What the task asks :: As soon as the line containing "(* ===== verification/CoordinatorProcess.v" appears in the material below, start returning lines exactly, and end with the line containing "From S2P Require Import Prelude".

Data ::

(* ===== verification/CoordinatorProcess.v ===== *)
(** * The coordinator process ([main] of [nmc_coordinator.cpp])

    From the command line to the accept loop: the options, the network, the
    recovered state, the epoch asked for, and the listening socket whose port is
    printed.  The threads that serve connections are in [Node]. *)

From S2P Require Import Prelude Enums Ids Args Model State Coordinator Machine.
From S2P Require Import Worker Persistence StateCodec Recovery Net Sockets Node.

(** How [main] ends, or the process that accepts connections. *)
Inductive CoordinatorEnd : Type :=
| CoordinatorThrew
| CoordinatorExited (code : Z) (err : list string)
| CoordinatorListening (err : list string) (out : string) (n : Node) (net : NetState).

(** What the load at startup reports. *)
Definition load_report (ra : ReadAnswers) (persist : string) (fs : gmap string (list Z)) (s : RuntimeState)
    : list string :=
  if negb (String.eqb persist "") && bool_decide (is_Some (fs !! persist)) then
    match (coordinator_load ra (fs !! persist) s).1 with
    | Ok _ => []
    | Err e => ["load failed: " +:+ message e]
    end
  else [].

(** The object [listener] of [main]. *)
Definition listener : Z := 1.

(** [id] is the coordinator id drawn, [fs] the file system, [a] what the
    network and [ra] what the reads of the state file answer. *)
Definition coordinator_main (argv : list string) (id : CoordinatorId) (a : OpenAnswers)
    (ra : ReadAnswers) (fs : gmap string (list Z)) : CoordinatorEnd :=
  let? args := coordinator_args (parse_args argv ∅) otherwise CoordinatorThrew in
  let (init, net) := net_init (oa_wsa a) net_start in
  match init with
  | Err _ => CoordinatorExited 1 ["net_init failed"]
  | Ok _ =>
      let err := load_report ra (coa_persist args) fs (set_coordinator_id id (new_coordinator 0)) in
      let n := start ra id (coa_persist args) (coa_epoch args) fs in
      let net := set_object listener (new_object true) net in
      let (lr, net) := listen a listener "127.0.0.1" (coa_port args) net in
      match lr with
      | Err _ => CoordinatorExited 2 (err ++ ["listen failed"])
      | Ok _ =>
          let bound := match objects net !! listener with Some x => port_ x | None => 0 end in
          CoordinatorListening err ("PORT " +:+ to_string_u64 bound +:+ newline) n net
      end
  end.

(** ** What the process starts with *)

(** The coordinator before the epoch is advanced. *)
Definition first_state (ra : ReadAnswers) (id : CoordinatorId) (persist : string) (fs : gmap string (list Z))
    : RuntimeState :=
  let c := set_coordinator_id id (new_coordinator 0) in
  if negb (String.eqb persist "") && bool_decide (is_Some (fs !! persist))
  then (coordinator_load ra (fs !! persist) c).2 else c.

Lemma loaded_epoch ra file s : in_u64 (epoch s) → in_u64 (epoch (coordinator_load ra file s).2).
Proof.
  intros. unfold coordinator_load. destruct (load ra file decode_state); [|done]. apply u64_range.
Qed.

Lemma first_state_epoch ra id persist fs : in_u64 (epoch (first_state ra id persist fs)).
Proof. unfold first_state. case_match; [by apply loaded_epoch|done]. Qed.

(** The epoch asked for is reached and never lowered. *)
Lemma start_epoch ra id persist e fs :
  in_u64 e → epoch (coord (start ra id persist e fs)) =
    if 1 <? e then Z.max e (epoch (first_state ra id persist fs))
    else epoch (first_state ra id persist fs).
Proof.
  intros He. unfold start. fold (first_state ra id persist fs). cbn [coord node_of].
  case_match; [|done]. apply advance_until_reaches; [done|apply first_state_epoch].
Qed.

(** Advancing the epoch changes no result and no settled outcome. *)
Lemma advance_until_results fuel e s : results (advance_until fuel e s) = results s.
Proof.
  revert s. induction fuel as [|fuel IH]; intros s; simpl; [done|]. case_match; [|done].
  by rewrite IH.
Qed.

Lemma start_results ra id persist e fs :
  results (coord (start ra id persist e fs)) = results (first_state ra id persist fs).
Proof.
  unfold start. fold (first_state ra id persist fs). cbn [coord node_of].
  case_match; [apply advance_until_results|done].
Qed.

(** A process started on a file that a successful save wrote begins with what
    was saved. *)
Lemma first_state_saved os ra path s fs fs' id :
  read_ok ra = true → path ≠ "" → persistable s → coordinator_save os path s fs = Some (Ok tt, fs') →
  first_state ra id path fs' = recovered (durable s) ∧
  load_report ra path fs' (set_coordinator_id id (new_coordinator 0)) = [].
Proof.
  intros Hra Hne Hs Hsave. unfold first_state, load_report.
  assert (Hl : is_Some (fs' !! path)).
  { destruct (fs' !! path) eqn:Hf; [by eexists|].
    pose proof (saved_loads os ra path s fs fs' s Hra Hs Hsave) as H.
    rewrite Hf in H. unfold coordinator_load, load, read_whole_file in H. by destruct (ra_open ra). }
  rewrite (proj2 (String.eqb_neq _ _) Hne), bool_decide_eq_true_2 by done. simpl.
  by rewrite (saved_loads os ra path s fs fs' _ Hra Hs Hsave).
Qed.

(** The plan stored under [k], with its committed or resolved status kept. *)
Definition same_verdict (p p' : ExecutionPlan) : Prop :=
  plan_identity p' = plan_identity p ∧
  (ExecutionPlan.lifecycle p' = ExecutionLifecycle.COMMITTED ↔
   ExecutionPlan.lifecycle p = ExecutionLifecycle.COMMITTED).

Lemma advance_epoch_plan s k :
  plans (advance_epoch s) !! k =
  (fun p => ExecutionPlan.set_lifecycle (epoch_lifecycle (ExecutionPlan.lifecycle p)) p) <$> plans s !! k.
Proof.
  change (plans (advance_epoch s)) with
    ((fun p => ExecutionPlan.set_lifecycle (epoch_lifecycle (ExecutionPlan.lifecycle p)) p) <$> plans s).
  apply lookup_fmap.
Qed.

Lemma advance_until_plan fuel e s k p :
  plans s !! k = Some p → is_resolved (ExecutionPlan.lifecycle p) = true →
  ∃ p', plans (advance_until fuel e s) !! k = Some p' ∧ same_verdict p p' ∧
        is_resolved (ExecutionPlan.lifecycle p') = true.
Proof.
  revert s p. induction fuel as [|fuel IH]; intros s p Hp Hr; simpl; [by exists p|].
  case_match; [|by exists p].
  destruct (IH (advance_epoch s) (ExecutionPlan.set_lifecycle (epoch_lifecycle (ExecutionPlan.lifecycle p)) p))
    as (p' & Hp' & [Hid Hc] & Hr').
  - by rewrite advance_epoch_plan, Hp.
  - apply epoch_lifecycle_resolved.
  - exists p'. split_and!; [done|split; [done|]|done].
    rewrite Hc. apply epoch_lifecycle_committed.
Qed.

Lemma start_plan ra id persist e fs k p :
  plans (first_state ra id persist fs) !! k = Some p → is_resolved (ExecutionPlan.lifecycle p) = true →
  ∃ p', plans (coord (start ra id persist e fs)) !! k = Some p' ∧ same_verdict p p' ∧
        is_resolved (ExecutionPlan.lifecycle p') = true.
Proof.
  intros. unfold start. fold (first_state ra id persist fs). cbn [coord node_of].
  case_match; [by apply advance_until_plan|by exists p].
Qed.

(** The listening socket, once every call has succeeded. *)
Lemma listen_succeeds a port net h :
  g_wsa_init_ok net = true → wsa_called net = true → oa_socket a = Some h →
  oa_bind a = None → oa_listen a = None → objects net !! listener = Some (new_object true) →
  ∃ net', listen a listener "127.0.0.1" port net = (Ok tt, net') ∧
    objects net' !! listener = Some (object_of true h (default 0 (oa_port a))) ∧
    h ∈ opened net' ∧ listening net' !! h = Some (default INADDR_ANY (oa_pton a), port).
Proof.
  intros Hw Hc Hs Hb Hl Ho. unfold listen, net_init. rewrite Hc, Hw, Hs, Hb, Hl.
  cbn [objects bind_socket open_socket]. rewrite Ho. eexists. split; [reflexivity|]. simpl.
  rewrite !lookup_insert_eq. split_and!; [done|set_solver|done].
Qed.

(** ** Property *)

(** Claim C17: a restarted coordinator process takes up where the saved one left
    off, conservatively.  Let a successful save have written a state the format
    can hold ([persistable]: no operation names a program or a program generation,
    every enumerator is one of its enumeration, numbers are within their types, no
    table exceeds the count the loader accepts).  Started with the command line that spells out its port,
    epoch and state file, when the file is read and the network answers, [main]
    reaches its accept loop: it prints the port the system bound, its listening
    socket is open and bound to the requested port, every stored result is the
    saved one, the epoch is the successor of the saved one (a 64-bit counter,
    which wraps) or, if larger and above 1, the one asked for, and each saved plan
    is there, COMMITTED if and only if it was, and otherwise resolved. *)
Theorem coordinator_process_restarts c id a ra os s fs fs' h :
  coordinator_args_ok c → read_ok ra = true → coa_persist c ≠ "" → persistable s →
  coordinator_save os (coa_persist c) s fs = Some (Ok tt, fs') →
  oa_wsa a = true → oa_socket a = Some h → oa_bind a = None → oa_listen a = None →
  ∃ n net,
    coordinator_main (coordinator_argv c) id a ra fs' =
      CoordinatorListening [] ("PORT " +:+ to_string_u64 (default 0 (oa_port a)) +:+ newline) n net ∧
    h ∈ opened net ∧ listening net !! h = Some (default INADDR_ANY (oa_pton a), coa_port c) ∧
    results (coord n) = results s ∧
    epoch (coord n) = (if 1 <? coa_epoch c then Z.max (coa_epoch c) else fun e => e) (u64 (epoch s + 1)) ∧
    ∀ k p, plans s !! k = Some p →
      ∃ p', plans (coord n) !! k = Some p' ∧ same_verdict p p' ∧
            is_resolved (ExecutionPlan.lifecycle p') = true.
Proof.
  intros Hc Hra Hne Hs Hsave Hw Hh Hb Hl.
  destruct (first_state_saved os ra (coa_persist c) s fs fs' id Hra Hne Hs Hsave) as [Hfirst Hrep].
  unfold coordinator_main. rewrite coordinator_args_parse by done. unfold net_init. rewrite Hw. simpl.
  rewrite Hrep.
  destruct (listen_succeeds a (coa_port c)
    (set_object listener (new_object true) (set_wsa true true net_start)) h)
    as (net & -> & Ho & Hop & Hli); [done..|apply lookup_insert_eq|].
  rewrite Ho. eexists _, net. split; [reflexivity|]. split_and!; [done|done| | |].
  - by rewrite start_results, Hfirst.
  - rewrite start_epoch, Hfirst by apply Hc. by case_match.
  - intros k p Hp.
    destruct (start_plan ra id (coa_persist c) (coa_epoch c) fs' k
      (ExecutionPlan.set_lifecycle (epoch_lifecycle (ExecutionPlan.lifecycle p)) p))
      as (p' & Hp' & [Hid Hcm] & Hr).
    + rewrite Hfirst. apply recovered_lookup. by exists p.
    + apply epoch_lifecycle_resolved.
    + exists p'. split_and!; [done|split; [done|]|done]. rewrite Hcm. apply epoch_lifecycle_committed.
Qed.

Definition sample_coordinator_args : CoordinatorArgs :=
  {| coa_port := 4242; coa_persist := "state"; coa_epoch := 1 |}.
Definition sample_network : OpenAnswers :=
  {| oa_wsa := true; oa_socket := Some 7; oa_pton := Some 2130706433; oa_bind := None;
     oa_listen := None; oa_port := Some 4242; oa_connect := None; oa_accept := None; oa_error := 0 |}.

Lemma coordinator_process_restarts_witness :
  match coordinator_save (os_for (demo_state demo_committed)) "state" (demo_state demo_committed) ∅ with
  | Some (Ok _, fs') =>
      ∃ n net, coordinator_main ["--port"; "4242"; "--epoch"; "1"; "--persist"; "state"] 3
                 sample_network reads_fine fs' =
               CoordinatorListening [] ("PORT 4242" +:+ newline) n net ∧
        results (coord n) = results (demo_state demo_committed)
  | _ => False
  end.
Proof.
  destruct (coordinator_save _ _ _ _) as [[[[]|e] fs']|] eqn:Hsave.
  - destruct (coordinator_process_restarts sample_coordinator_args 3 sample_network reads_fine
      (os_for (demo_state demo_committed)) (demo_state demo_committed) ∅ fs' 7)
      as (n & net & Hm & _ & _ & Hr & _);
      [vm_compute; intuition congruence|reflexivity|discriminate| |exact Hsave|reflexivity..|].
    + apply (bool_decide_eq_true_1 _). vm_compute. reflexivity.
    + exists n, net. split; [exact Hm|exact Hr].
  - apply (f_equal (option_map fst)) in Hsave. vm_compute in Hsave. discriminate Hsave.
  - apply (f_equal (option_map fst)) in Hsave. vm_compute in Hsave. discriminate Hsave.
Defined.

* * *

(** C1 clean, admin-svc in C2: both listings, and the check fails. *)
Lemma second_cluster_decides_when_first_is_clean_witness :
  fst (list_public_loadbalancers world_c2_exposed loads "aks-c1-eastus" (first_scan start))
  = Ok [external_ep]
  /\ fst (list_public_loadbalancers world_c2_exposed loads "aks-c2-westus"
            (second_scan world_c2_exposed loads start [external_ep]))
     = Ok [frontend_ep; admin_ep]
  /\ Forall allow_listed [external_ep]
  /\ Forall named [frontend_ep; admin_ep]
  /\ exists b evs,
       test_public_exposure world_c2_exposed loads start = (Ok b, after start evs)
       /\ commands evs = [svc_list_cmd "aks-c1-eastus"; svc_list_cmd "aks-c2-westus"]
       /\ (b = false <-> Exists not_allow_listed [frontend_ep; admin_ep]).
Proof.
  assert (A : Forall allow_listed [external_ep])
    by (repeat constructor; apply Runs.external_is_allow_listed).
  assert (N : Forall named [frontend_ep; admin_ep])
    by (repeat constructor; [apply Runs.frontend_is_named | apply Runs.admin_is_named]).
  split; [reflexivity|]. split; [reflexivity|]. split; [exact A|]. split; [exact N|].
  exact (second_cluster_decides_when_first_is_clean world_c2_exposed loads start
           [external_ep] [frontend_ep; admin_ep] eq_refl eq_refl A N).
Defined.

Task output ::
(* ===== verification/CoordinatorProcess.v ===== *)
(** * The coordinator process ([main] of [nmc_coordinator.cpp])

    From the command line to the accept loop: the options, the network, the
    recovered state, the epoch asked for, and the listening socket whose port is
    printed.  The threads that serve connections are in [Node]. *)

From S2P Require Import Prelude Enums Ids Args Model State Coordinator Machine.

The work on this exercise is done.